■ **What you are asked to do**
Only the lines below between the ones containing "Definition new_job (session" and "Definition registry_get (name", inclusive, are to be reproduced, each exactly as it stands.

Collection entries
(** X2.  Whatever the outcome, one call of [request] hands exactly one
    request to the session, with the method, URL and arguments it was given,
    and hands at most one body to the JSON decoder: nothing is tried a
    second time. *)
Theorem request_never_retries (self : APIClient) (method endpoint : string)
    (kw : kwargs num) (tr : list (Event num)) :
  requests_sent (snd (request env self method endpoint kw tr))
  = (requests_sent tr
     ++ [(method, (base_url self ++ endpoint)%string,
          dict_get "params" kw, dict_get "json" kw)])%list
  /\ exists docs,
       decoded_docs (snd (request env self method endpoint kw tr))
       = (decoded_docs tr ++ docs)%list
       /\ (length docs <= 1)%nat.
Proof.
  split; [apply request_sends_once|].
  destruct (transport env (session self) method (base_url self ++ endpoint) kw)
    as [r|e] eqn:Ht.
  - assert (Hcases : 400 <= status_code r < 600
                     \/ (status_code r < 400 \/ 600 <= status_code r)) by lia.
    destruct Hcases as [Hs|Hs].
    + rewrite (request_error_status env self method endpoint kw tr r Ht Hs).
      exists [text r]. cbn [snd]. rewrite decoded_docs_app. split; [reflexivity|].
      simpl. lia.
    + rewrite (request_passing_status env self method endpoint kw tr r Ht Hs).
      cbv zeta.
      destruct (String.eqb (text r) EmptyString);
        [exists []|exists [text r]];
        [|destruct (json_loads env (text r));
          [|destruct (json_is_request_exception env)]];
        cbn [snd]; rewrite ?decoded_docs_app; cbn; rewrite ?app_nil_r;
        (split; [reflexivity | simpl; lia]).
  - unfold request, try_except, request_body, bind, session_request, emit.
    simpl. rewrite Ht. simpl.
    destruct e as [m r|cls m|m doc|cls m]; simpl.
    + rewrite extract_error_msg_spec. simpl.
      exists [text r]. rewrite !decoded_docs_app. cbn. rewrite !app_nil_r.
      split; [reflexivity | simpl; lia].
    + exists []. rewrite !decoded_docs_app. cbn. rewrite !app_nil_r.
      split; [reflexivity | simpl; lia].
    + exists []. destruct (json_is_request_exception env); simpl;
        rewrite ?decoded_docs_app; cbn; rewrite ?app_nil_r;
        (split; [reflexivity | simpl; lia]).
    + exists []. rewrite decoded_docs_app. cbn. rewrite !app_nil_r.
      split; [reflexivity | simpl; lia].
Qed.
(** * grid-builder: the layout algebra, the tree mutation engine, the
      geometry bridge and the history engine, embedded in Rocq.

    Every definition below is a transcription of one function of the
    TypeScript sources ([lib/grid.ts], [hooks/useGridState.ts],
    [hooks/useHistory.ts], [components/PreviewCanvas.tsx], [App.tsx]).

    Conventions of the embedding.
    - A JavaScript [number] is modelled by [JS.number]: NaN, the two
      infinities, and rationals for the finite values; the signed zero is
      not modelled.  The arithmetic on grid lines, spans and orders
      ([JS.add], [JS.sub], ...) is exact; the arithmetic on pixel sizes
      ([JS.fadd], [JS.fsub], ...) rounds every result to binary64.
    - Strings are [string]; [===] on strings is [String.eqb].
    - The id of an item is a finite number, hence a rational, compared
      with [Qeq_bool]; grid lines, spans and track counts are integers.
    - [Date.now()] and [Math.random()] are explicit arguments.
    - [undefined] for an optional field is [None]. *)

From Stdlib Require Import List String Ascii Bool Arith ZArith QArith Qround Qabs Qpower.
From Stdlib Require Import Lia Lqa.
From Stdlib Require Import DecimalString Permutation Sorted.
From Stdlib Require DecimalPos.
Import ListNotations.

Set Warnings "-register-all".

Local Open Scope string_scope.
Local Open Scope list_scope.

(* ================================================================== *)
(** * JavaScript numbers and the conversions between numbers and strings *)
(* ================================================================== *)

Module JS.

Inductive number : Type :=
| NaN
| NegInf
| Fin (q : Q)
| PosInf.

Definition zero : number := Fin 0.
Definition one : number := Fin 1.
Definition ofZ (z : Z) : number := Fin (inject_Z z).
Definition ofNat (n : nat) : number := ofZ (Z.of_nat n).

(** [Number.isNaN]. *)
Definition isNaN (a : number) : bool :=
  match a with NaN => true | _ => false end.

(** [a === b] on numbers: NaN is not equal to itself. *)
Definition eqb (a b : number) : bool :=
  match a, b with
  | NegInf, NegInf => true
  | PosInf, PosInf => true
  | Fin p, Fin q => Qeq_bool p q
  | _, _ => false
  end.
(** * CloudPredictor: job bookkeeping, endpoint lifecycle and persistence

    A shallow embedding of [autogluon.cloud.predictor.cloud_predictor]
    (class [CloudPredictor] and its two subclasses).  Methods become
    computations in a state-and-exception monad over the predictor object
    ([self]) and the outside world (cloud service, local file system, log).

    - An exception leaves the object and the world as they are at the
      [raise]: what a method assigned before it failed stays assigned.
    - Every call into a collaborator is recorded in the world's trace, in
      order, unless the world makes it fail; answers of collaborators and
      helpers of the package that are not in the sources are fields of the
      environment [Env], so every statement holds for all of them.
    - Job handles, the job registry, the endpoint handle and the accept-type
      allow-list are not in the sources either; they follow the
      specification and are marked as such. *)

From Stdlib Require Import String Ascii List Bool NArith Arith.
Import ListNotations.
Open Scope string_scope.

(** ** Python values *)

(** Exceptions that can leave a method.  [CollaboratorError] stands for any
    exception propagated from code outside [CloudPredictor] (the SageMaker
    SDK, boto3, the file system, helper modules); the other constructors are
    raised by statements of [cloud_predictor.py] itself. *)
Inductive PyExc : Type :=
| AssertionError (msg : string)
| ValueError (msg : string)
| KeyError (key : string)
| AttributeError (msg : string)
| TypeError (msg : string)
| NotImplementedError
| CollaboratorError (what : string).

(** [if x:] on a [str]-or-[None] value. *)
Definition truthy (o : option string) : bool :=
  match o with
  | Some (String _ _) => true
  | _ => false
  end.

(** A [dict] with string keys, kept in insertion order, with
    [d.get(key, None)], [d.pop(key, None)] and [d[key] = value]. *)
Definition PyDict (V : Type) : Type := list (string * V).

Fixpoint dict_get {V} (k : string) (d : PyDict V) : option V :=
  match d with
  | [] => None
  | (k', v) :: d' => if String.eqb k k' then Some v else dict_get k d'
  end.

Fixpoint dict_remove {V} (k : string) (d : PyDict V) : PyDict V :=
  match d with
  | [] => []
  | (k', v) :: d' => if String.eqb k k' then dict_remove k d' else (k', v) :: dict_remove k d'
  end.

Definition dict_pop {V} (k : string) (d : PyDict V) : option V * PyDict V :=
  (dict_get k d, dict_remove k d).

(** [d[k] = v]: an existing key keeps its position. *)
Fixpoint dict_set {V} (k : string) (v : V) (d : PyDict V) : PyDict V :=
  match d with
  | [] => [(k, v)]
  | (k', v') :: d' => if String.eqb k k' then (k, v) :: d' else (k', v') :: dict_set k v d'
  end.

(** A [pandas.DataFrame]; [df_memory_usage] is
    [memory_usage(index=False, deep=True).sum()], in bytes. *)
Record DataFrame : Type := { df_id : nat; df_memory_usage : N }.

(** What callers pass as data: a frame, a string (local path or S3 url),
    [None], or some other object, which may or may not offer [memory_usage] (a
    [pandas.Series] does). *)
Inductive PyData : Type :=
| Frame (df : DataFrame)
| Str (s : string)
| NoneVal
| Other (memory_usage : option N).

(** ** Jobs, registry, endpoint *)

Inductive JobStatus : Type :=
| NotCreated | InProgress | Completed | Failed | Stopping | Stopped.

Definition status_str (st : JobStatus) : string :=
  match st with
  | NotCreated => "NotCreated"
  | InProgress => "InProgress"
  | Completed => "Completed"
  | Failed => "Failed"
  | Stopping => "Stopping"
  | Stopped => "Stopped"
  end.

Definition is_completed (st : JobStatus) : bool :=
  match st with Completed => true | _ => false end.

(** [sagemaker.session.Session]: each construction yields a new object. *)
Record Session : Type := { session_id : nat; boto_region_name : string }.

(** Modelled from the spec: the job handles [SageMakerFitJob] and
    [SageMakerBatchTransformationJob] of [autogluon.cloud.job] are not part of
    the sources.  Per the data model a handle holds the job name (unset until
    submission) and a reference to the owning session; status and output
    location live in the external service and are read by polling. *)
Record SageMakerJob : Type := {
  job_session : option Session;
  job_name : option string
}.

Definition new_job (session : option Session) : SageMakerJob :=
  {| job_session := session; job_name := None |}.

(** Modelled from the spec: [MostRecentInsertedOrderedDict] of
    [autogluon.cloud.utils.misc] is not part of the sources.  It is the Job
    Registry: an insertion-ordered mapping from job name to handle with a
    "last inserted" lookup.  It is used here as a Python mapping
    ([d[k] = v], [d.get(k, None)], [d.keys()], [len(d)]), so iterating it
    yields its keys, oldest first. *)
Definition MostRecentInsertedOrderedDict : Type := PyDict SageMakerJob.

(** Modelled from the spec: [put(name, handle)]; the inserted name becomes
    the most recent one.  (Job names are unique in the service, so a name is
    never inserted twice.) *)
Definition registry_put (name : string) (job : SageMakerJob)
    (d : MostRecentInsertedOrderedDict) : MostRecentInsertedOrderedDict :=
  (dict_remove name d ++ [(name, job)])%list.

(** Modelled from the spec: [get(name) -> handle|None]; the name may be
    [None], which is no key. *)
Definition registry_get (name : option string)
    (d : MostRecentInsertedOrderedDict) : option SageMakerJob :=
  match name with
  | None => None
  | Some n => dict_get n d
  end.

(** Modelled from the spec: [last() -> name|None], the most recently
    inserted name. *)
Definition registry_last (d : MostRecentInsertedOrderedDict) : option string :=
  match rev d with
  | [] => None
  | (n, _) :: _ => Some n
  end.

(** Modelled from the spec: iteration in insertion order; as for any Python
    mapping it runs over the keys. *)
Definition registry_keys (d : MostRecentInsertedOrderedDict) : list string :=
  map fst d.

(** Modelled from the spec: [AutoGluonRealtimePredictor] of
    [autogluon.cloud.utils.ag_sagemaker], the EndpointHandle, is not part of
    the sources; it holds the endpoint's name and the session it talks
    through.  Making one from a name is a call into the SDK, recorded as
    [EvEndpointHandle]. *)
Record AutoGluonRealtimePredictor : Type := {
  endpoint_name_of : string;
  endpoint_session : option Session
}.

(** ** The predictor object *)

Inductive PredictorClass : Type :=
| CloudPredictorCls | TabularCloudPredictorCls | TextCloudPredictorCls.

Definition predictor_file_name (cls : PredictorClass) : string :=
  match cls with
  | CloudPredictorCls => "CloudPredictor.pkl"
  | TabularCloudPredictorCls => "TabularCloudPredictor.pkl"
  | TextCloudPredictorCls => "TextCloudPredictor.pkl"
  end.

(** Instance attributes.  [_endpoint_saved] is only created by [save];
    [None] means the attribute does not exist ([hasattr] is false),
    [Some None] that it holds [None]. *)
Record CloudPredictor : Type := {
  cls : PredictorClass;
  verbosity : nat;
  role_arn : string;
  sagemaker_session : option Session;
  local_output_path : string;
  cloud_output_path : string;
  endpoint : option AutoGluonRealtimePredictor;
  _region : option string;
  _fit_job : SageMakerJob;
  _batch_transform_jobs : MostRecentInsertedOrderedDict;
  predictor_type : option string;
  _train_script_path : option string;
  _serve_script_path : option string;
  _endpoint_saved : option (option string)
}.

Definition set_sagemaker_session (v : option Session) (s : CloudPredictor) :=
  {| cls := cls s; verbosity := verbosity s; role_arn := role_arn s;
     sagemaker_session := v;
     local_output_path := local_output_path s;
     cloud_output_path := cloud_output_path s; endpoint := endpoint s;
     _region := _region s; _fit_job := _fit_job s;
     _batch_transform_jobs := _batch_transform_jobs s;
     predictor_type := predictor_type s;
     _train_script_path := _train_script_path s;
     _serve_script_path := _serve_script_path s;
     _endpoint_saved := _endpoint_saved s |}.

Definition set_endpoint (v : option AutoGluonRealtimePredictor) (s : CloudPredictor) :=
  {| cls := cls s; verbosity := verbosity s; role_arn := role_arn s;
     sagemaker_session := sagemaker_session s;
     local_output_path := local_output_path s;
     cloud_output_path := cloud_output_path s; endpoint := v;
     _region := _region s; _fit_job := _fit_job s;
     _batch_transform_jobs := _batch_transform_jobs s;
     predictor_type := predictor_type s;
     _train_script_path := _train_script_path s;
     _serve_script_path := _serve_script_path s;
     _endpoint_saved := _endpoint_saved s |}.
Lemma decodeTimeStamp_first_stamp_eq s :
  decodeTimeStamp s = timeOf <$> head (matchAll s).
Proof.
  unfold decodeTimeStamp. rewrite exec_matchAll.
  by destruct (head (matchAll s)).
Qed.

(** X1.  [decodeTimeStamp] is not anchored: on any string it returns the
    value of the first time stamp the parser's pattern finds in it,
    whatever surrounds or follows that stamp, and it raises exactly when
    the pattern finds none. *)
Theorem decodeTimeStamp_first_stamp s :
  (decodeTimeStamp s = None <-> matchAll s = [])
  /\ (forall t ts, matchAll s = t :: ts -> decodeTimeStamp s = Some (timeOf t)).
Proof.
  rewrite decodeTimeStamp_first_stamp_eq. split.
  - by destruct (matchAll s).
  - by intros t ts ->.
Qed.

Lemma decodeTimeStamp_first_stamp_witness :
  decodeTimeStamp "see [1:05.00] and [2:00.00]"%string
  = Some (timeOf (Token "1" "05" "00")).
Proof.
  exact (proj2 (decodeTimeStamp_first_stamp "see [1:05.00] and [2:00.00]"%string)
           (Token "1" "05" "00") [Token "2" "00" "00"] eq_refl).
Defined.

(** ** What parseLyrics appends *)

Lemma parseStart_pendingBelow prior : pendingBelow (parseStart prior).
Proof. intros p Hp. by apply elem_of_nil in Hp. Qed.

Lemma parseLineResult_pendingBelow raw st :
  pendingBelow st -> pendingBelow (parseLineResult raw st).
Proof.
  intros Hst p Hp. rewrite parseLineResult_length.
  apply parseLineResult_pending_sub in Hp as [Hp| ->]; [|lia].
  apply Hst in Hp. lia.
Qed.

Lemma parseLinesResult_pendingBelow lines : forall st,
  pendingBelow st -> pendingBelow (parseLinesResult lines st).
Proof.
  induction lines as [|raw rest IH]; intros st Hst; [done|].
  simpl. fold (parseLinesResult rest (parseLineResult raw st)).
  by apply IH, parseLineResult_pendingBelow.
Qed.

(** A line that is not pending is never written again. *)
Lemma parseLinesResult_keep_settled lines : forall st j,
  j < length (elems st) ->
  j ∉ lineElementsWithoutEndingTime st ->
  elems (parseLinesResult lines st) !! j = elems st !! j.
Proof.
  induction lines as [|raw rest IH]; intros st j Hj Hp; [done|].
  simpl. fold (parseLinesResult rest (parseLineResult raw st)).
  rewrite IH.
  - by apply parseLineResult_keep.
  - rewrite parseLineResult_length. lia.
  - intros Hin. apply parseLineResult_pending_sub in Hin as [Hin| ->]; [done|lia].
Qed.

(** The lines made before the loop starts are out of its reach. *)
Lemma parseLinesResult_prior prior lines :
  take (length prior) (elems (parseLinesResult lines (parseStart prior))) = prior.
Proof.
  apply list_eq. intros j.
  destruct (decide (j < length prior)) as [Hj|Hj].
  - rewrite lookup_take_lt by done.
    apply (parseLinesResult_keep (length prior) lines (parseStart prior)); [done| |done].
    intros p Hp. by apply elem_of_nil in Hp.
  - rewrite lookup_take_ge by lia. symmetry. apply lookup_ge_None. lia.
Qed.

■ **Response for this exercise**
Definition new_job (session : option Session) : SageMakerJob :=
  {| job_session := session; job_name := None |}.

(** Modelled from the spec: [MostRecentInsertedOrderedDict] of
    [autogluon.cloud.utils.misc] is not part of the sources.  It is the Job
    Registry: an insertion-ordered mapping from job name to handle with a
    "last inserted" lookup.  It is used here as a Python mapping
    ([d[k] = v], [d.get(k, None)], [d.keys()], [len(d)]), so iterating it
    yields its keys, oldest first. *)
Definition MostRecentInsertedOrderedDict : Type := PyDict SageMakerJob.

(** Modelled from the spec: [put(name, handle)]; the inserted name becomes
    the most recent one.  (Job names are unique in the service, so a name is
    never inserted twice.) *)
Definition registry_put (name : string) (job : SageMakerJob)
    (d : MostRecentInsertedOrderedDict) : MostRecentInsertedOrderedDict :=
  (dict_remove name d ++ [(name, job)])%list.

(** Modelled from the spec: [get(name) -> handle|None]; the name may be
    [None], which is no key. *)
Definition registry_get (name : option string)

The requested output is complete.